After walking for a good amount of time, we got to where there was a sign that said, “Do Not Enter!” So we walked right past it. Suddenly, the guide asked, “Where are you going? It’s this way,” as he pointed to the sign. I stepped over the small yellow sign and followed the guide assuming it was ok because he was with us. We hiked up a steep path and the guide showed us a flower that smelled like chicken soup. We then came across a cave that was underground and it had a steel rusty chamber gate covering it. It looked as if somebody or something was trapped in there. I was frightened. A few minutes later our guide said we were going to go in, but he was very sarcastic as he said it so everyone laughed but nobody was sure if he was kidding or not. After that, everyone kept asking my teacher if we were going in and she said, “For the millionth time we’re not going in!” But then we turned our heads and the guide was climbing into the small hole! He then asked us who was next. Leila, the youngest and bravest student in my class, went in first. Then I did. I thought I was going to get stuck in between the rocks but then I kept telling myself, “If the guide, who is twice my size can do it, I can do it.” I made it through.

Once I was inside, the air was cold, it was dark, there were pieces of stalactites hanging from the top of the scary cave. I also saw stalagmites growing from the muddy ground. I could hear little bats chirping. The ground was so moist and slippery that it felt like I was going  down a slide. We explored the cave for a while. Everyone had learned a lot about how the cave had formed. I learned that it took over millions of year for for the small cave to form and that it was formed by erosion. In the cave I was feeling a little claustrophobic so I got out and was very relieved.

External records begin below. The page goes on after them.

Lemma stream_generate_ok percent numFlow seed maxLength : 0 <= percent <= 100 -> 0 <= numFlow -> 0 < maxLength < 2 ^ 31 ->
  numFlow * (Z.max maxLength 7 + 1) + 2 < 2 ^ 28 ->
  exists s0 s1 s n held sent flows, stream_alloc percent = Some s0 /\ stream_reset s0 seed = Some s1 /\
  stream_generate alloc s0 dictionary_alloc numFlow seed maxLength = Some (s, n) /\
  stream_made s n held sent flows /\ Z.of_nat (length flows) = numFlow /\
  chosen (Z.to_nat numFlow) maxLength 1 s1 0 = Some ((fun x => literal x.1) <$> flows).
Proof.
  intros Hpc Hn Hmax Hroom. unfold stream_alloc. rewrite (proj2 (Z.leb_le 0 percent)), (proj2 (Z.leb_le percent 100)) by lia. cbn [andb].
  destruct (Random.random_alloc_spec 32 ltac:(lia)) as (r0 & -> & Hr0). cbn [mbind option_bind].
  destruct (Vector.vector_alloc true true 1) as [v|] eqn:Ev; [|by vm_compute in Ev].
  destruct (Queue.queue_alloc true true (-1)) as [q|] eqn:Eq; [|by vm_compute in Eq]. cbn [mbind option_bind].
  apply Vector.vector_alloc_repr in Ev; [|lia]. apply Queue.queue_alloc_repr in Eq; [|lia].
  exists (mkStream percent r0 v q ∅ ∅). unfold stream_generate, stream_reset. cbn [randomPtr percentAttack allocVector packetQueue attackMap buffers].
  destruct (Random.random_seed_spec 32 ltac:(lia) seed r0 (Random.at_word_length _ _ _ Hr0)) as (r & -> & Hr). cbn [mbind option_bind].
  exists (mkStream percent r v (Queue.queue_clear q) ∅ ∅).
  destruct (generate_loop_ok (Z.to_nat numFlow) (mkStream percent r v (Queue.queue_clear q) ∅ ∅) 0 maxLength [] [] []) as (flows & held & sent & s & n & Hg & [H Hfl Hat Hc Hh] & Hlen & _ & Hch).
  { split; [|done| |done|simpl; lia].
    - split; cbn; [by exists seed, 624%nat|done|apply NoDup_nil_2|by intros ?%elem_of_nil|done|by eapply Queue.queue_clear_repr|apply NoDup_nil_2|apply Forall2_nil_2].
    - intros f. cbn. rewrite lookup_empty. split; [by intros [? ?]|]. intros (st & k & Hf & _). unfold flow in Hf. by case_match. }
  { done. } { simpl. lia. }
  cbn [app] in *. change (Z.of_nat (length []) + 1) with 1 in Hg, Hch. rewrite Hg. cbn [mbind option_bind].
  destruct (random_list (randomPtr s) (2 * Z.to_nat (Queue.numElement (packetQueue s)))) as (r' & gs & -> & Hgs & Hr'); [apply H|]. cbn [mbind option_bind].
  destruct (Queue.queue_shuffle_spec (fun i => nth i gs 0) (packetQueue s) sent) as (q' & sent' & -> & Hq' & Hperm); [apply H| |].
  { intros i. destruct (nth_in_or_default i gs 0) as [Hin| ->]; [|lia]. rewrite Forall_forall in Hgs. by apply Hgs, list_elem_of_In. }
  cbn [mbind option_bind]. destruct (shuffled s held sent (all_pieces flows) q' sent' r' H Hq' Hperm Hr') as (pks & Hpk & H').
  eexists _, n, held, sent', flows. split; [done|]. split; [done|]. split; [done|]. split; [|split; [lia|done]].
  pose proof (made_length _ _ _ _ H'). split; [|done|by exists pks|done|done|nia].
  eapply made_well_cut; [done|done| |nia]. rewrite Forall_forall in Hfl |- *. intros x Hx. destruct (Hfl x Hx) as (? & ? & ?).
  destruct flows; [by apply elem_of_nil in Hx|]. simpl length in *. split_and!; (done || nia).
Qed.

(** The buffers are given back. *)
Lemma free_loop_ok v held : Vector.repr v held -> NoDup held -> forall k i h, (i + k = length held)%nat ->
  dom h = list_to_set (drop i held) -> free_loop k (Z.of_nat i) v h = Some ∅.
Proof.
  intros Hv Hn. induction k as [|k IH]; intros i h Hi Hd; simpl.
  - rewrite drop_ge in Hd by lia. f_equal. by apply dom_empty_iff_L.
  - rewrite (Vector.vector_at_spec v held _ Hv). destruct (Z.leb_spec 0 (Z.of_nat i)); [|lia]. rewrite Nat2Z.id.
    destruct (lookup_lt_is_Some_2 held i) as [a Ha]; [lia|]. rewrite Ha. cbn [default mbind option_bind id].
    rewrite (drop_S _ _ _ Ha) in Hd. assert (Hin : a ∈ dom h) by (rewrite Hd; set_solver).
    apply elem_of_dom in Hin as [b ->]. cbn [mbind option_bind]. replace (Z.of_nat i + 1) with (Z.of_nat (S i)) by lia.
    apply IH; [lia|]. rewrite dom_delete_L, Hd. rewrite <- (take_drop i held) in Hn. rewrite (drop_S _ _ _ Ha) in Hn.
    apply NoDup_app in Hn as (_ & _ & Hn). apply NoDup_cons in Hn as [Hn _]. set_solver.
Qed.

Lemma stream_free_ok s n held sent flows : stream_made s n held sent flows -> stream_free s = Some ∅.
Proof.
  intros H. destruct (sm_made _ _ _ _ _ H) as (pks & Hm). unfold stream_free.
  pose proof (made_held _ _ _ _ Hm) as Hv. pose proof Hv as (Hs & _). apply (free_loop_ok _ held Hv (made_nodup _ _ _ _ Hm) _ 0%nat).
  - unfold Vector.vector_getSize. lia.
  - apply Hm.
Qed.

End stream.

After that we continued on the other trail and walked to the mirador. Once we got to the yellow sign I stepped over it and almost fell on my face. When we got there the wind was blowing hard, I felt like I was going to fly off the mountain. I could see the valley, eagles flying, cattle walking on the small streets and even the Golfo de Nicoya. We sat there and ate our snacks as we enjoyed the beautiful view. We then walked back to the car and drove to the check in area, ate some delicious lunch and drove home. In the car I thought about how fun this field trip was and how I learned so much while having such a great time.